PAT-AIx may also be influenced by factors related to LV contractility. Patients with increased ELVI also had elevated PAT-AIx, concomitant with low EaI. LV elastance reflects a combination structural (i.e. LV stiffness, hypertrophy, fibrosis) and functional (i.e. LV contractility/relaxation) properties of the LV (Kass 2005). High ventricular elastance may augment systolic pressure sensitivity to cardiac loading, increase cardiac energy cost and myocardial oxygen consumption to deliver SV, and further impair diastolic function (Chen, Nakayama, Nevo, Fetics, Maughan & Kass 1998; Lam, et al. 2007). In the present study, it is likely that increased ELVI was a manifestation of increased LV contractility as patients with increased ELVI also had higher ejection fraction, fractional shortening and stroke work index compared to the other groups. The ventricular-vascular coupling index is inversely related to ejection fraction according to the formula EaI/ELVI = (1/EF)-1 (Chantler, Lakatta & Najjar 2008; Cohen-Solal, et al. 1996). Several studies note an association between LV systolic/diastolic function and AIx (Borlaug, Melenovsky, Redfield, Kessler, Chang, Abraham & Kass 2007; Ikonomidis, et al. 2008; Weber, et al. 2007; Weber, et al. 2006; Weber, et al. 2008) although this has recently been disputed (Sharman, Davies, Jenkins & Marwick 2009). Whether the high AIx in the high VVC group was a cause or a consequence of low EF cannot be ascertained from this study design. Patients with heart failure and low EF may have elevated AIx. It has been posited that increased pressure from wave reflections serves to offset low forward wave pressure genesis in the failing heart, ultimately maintaining systemic perfusion pressure (Curtis, et al. 2007). In the present study, PAT-AIx was also associated with end diastolic volume, a reflection of preload. To our knowledge, this is the fist study to note an association with AIx and echo-derived preload. End diastolic volume accounted for 6% of the variance in PAT-AIx. Although this is a small percentage, PAT-AIx may still have marginal preload dependence and additional research is needed to examine the influence of preload on AIx. Overall these findings would suggest that PAT-AIx is sensitive to LV contractile state.

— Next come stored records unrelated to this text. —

(** C2: A TCP session runs from its first connection to its end without a fault, whatever the server, the
    resolver and the sockets do and whatever the TCP/IP stack delivers, acknowledges or refuses, also when the connection has failed
    before; after [N] sleeps nothing happens any more and the next wait runs out.  Either it ends before its splicer, and
    then nothing of the connection of the application was read, acknowledged or sent; or
    the handshake of the connected client has succeeded and left no address block, and from the socket as the handshake left
    it both streams are relayed: what went out to the server and what is still queued are, in order,
    what was queued and what lwip delivered, and the sending side was shut down only behind
    all of it; what the connection was offered, [h], is what came from the socket, in order; the connection took all
    of it when lwip refuses no [tcp_write] or [tcp_output], and in any case all but one piece; the offered bytes
    behind those acknowledged are still intact in the ring, and the receive window was opened for exactly the bytes that went out. *)
Theorem session_run_relays fuel size mem env N srv mr e s a p addr auth :
  srv_reads srv addr auth -> resolver_ok (e_pton4 e) (e_pton6 e) (e_gai e) -> tcp_fresh s a p ->
  rx_ok (sk_rx (cl_sock (tn_client s))) -> 0 <= tcp_timeout (e_times e) ->
  ring_ok size mem -> lwip_ok env -> quiet_after N env ->
  (1 + N + sock_left (cl_sock (tn_client s)) + Z.to_nat TCP_WND < fuel)%nat ->
  exists s', hev_socks5_session_run (tcp_iface fuel size mem env) srv mr e s = Some (tt, s') /\
    (tn_tcp s' = tn_tcp s \/
     exists c0 c r w g, dialled (with_binder srv mr e) addr auth (tn_client s) c0 /\
       hev_socks5_client_handshake (with_binder srv mr e) (negb (sv_pipeline srv =? 0)) c0 = Some (r, c) /\ 0 <= r /\ balance c = 0 /\
       sk_out (cl_sock (tn_client s')) = sk_out (cl_sock c) ++ w /\ ss_got (tn_tcp s') = ss_got (tn_tcp s) ++ g /\
       concat (ss_queue (tn_tcp s)) ++ g = w ++ concat (ss_queue (tn_tcp s')) /\
       (ss_shut (tn_tcp s') = true -> ss_queue (tn_tcp s') = [] /\ ss_eof (tn_tcp s') = true) /\
       forall p', ss_pcb (tn_tcp s') = Some p' -> exists h,
         h ++ rx_bytes (sk_rx (cl_sock (tn_client s'))) = rx_bytes (sk_rx (cl_sock c)) /\
         one_gap h (pb_sent p') /\ (takes_all p -> pb_sent p' = h) /\
         pb_recved p' = pb_recved p + Z.of_nat (length w) /\
         exists ring, ss_buffer (tn_tcp s') = Some ring /\ ring_rep ring (drop (pb_acked p') h) []).
Proof.
  intros Hsrv Hres Hf Hrx Ht Hring Hlwip Hquiet Hfuel.
  destruct (run_cases fuel size mem env srv mr e s addr auth Hsrv Hres) as (b & fds & Hcn & E). pose proof (cn_type _ _ _ _ _ Hcn) as Hty. rewrite E. clear E.
  destruct (reachable _ addr _) eqn:Hreach; [|by eexists; split; [reflexivity|by left]]. cbn [negb].
  destruct (handshake_run s a p (with_binder srv mr e) (negb (sv_pipeline srv =? 0)) auth fds b Hf Hres Hrx Ht) as (r & c2 & E & Hbal & Hready & _ & Hleft).
  { by rewrite Hty, (tf_type _ _ _ Hf). }
  rewrite E. destruct (Z.ltb_spec r 0); [by eexists; split; [reflexivity|by left]|].
  destruct (tf_pcb _ _ _ Hf) as [[Hp|Hp] _].
  2: { rewrite splice_gone by done. eexists. split; [reflexivity|]. right. eexists _, c2, r, [], []. split; [split; [done|by exists b, fds]|]. split; [exact E|].
       simpl. rewrite !app_nil_r. split_and!; try done; [by apply Hbal|by rewrite (tf_shut _ _ _ Hf)|congruence]. }
  destruct (session_tcp_relays fuel size mem env N (tcp_view (TSession c2 (tn_tcp s))) p Hring (Hready Hp) Hlwip Hquiet) as (t & w & g & Et & H1 & H2 & H3 & H4 & H5).
  { unfold sock_left in Hleft, Hfuel. simpl. lia. }
  rewrite Et. eexists. split; [reflexivity|]. right. eexists _, c2, r, w, g. split; [split; [done|by exists b, fds]|]. split; [exact E|]. split_and!; try done. by apply Hbal.
Qed.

In conclusion, elevated PAT-AIx is novel reflection of ventricular-vascular uncoupling stemming from either altered ventricular function or altered vascular function. Future research is needed to examine other vascular correlates of PAT-AIx as well as the efficacy of PAT-AIx as a surrogate of ventricular-vascular coupling in the clinical and ambulatory settings.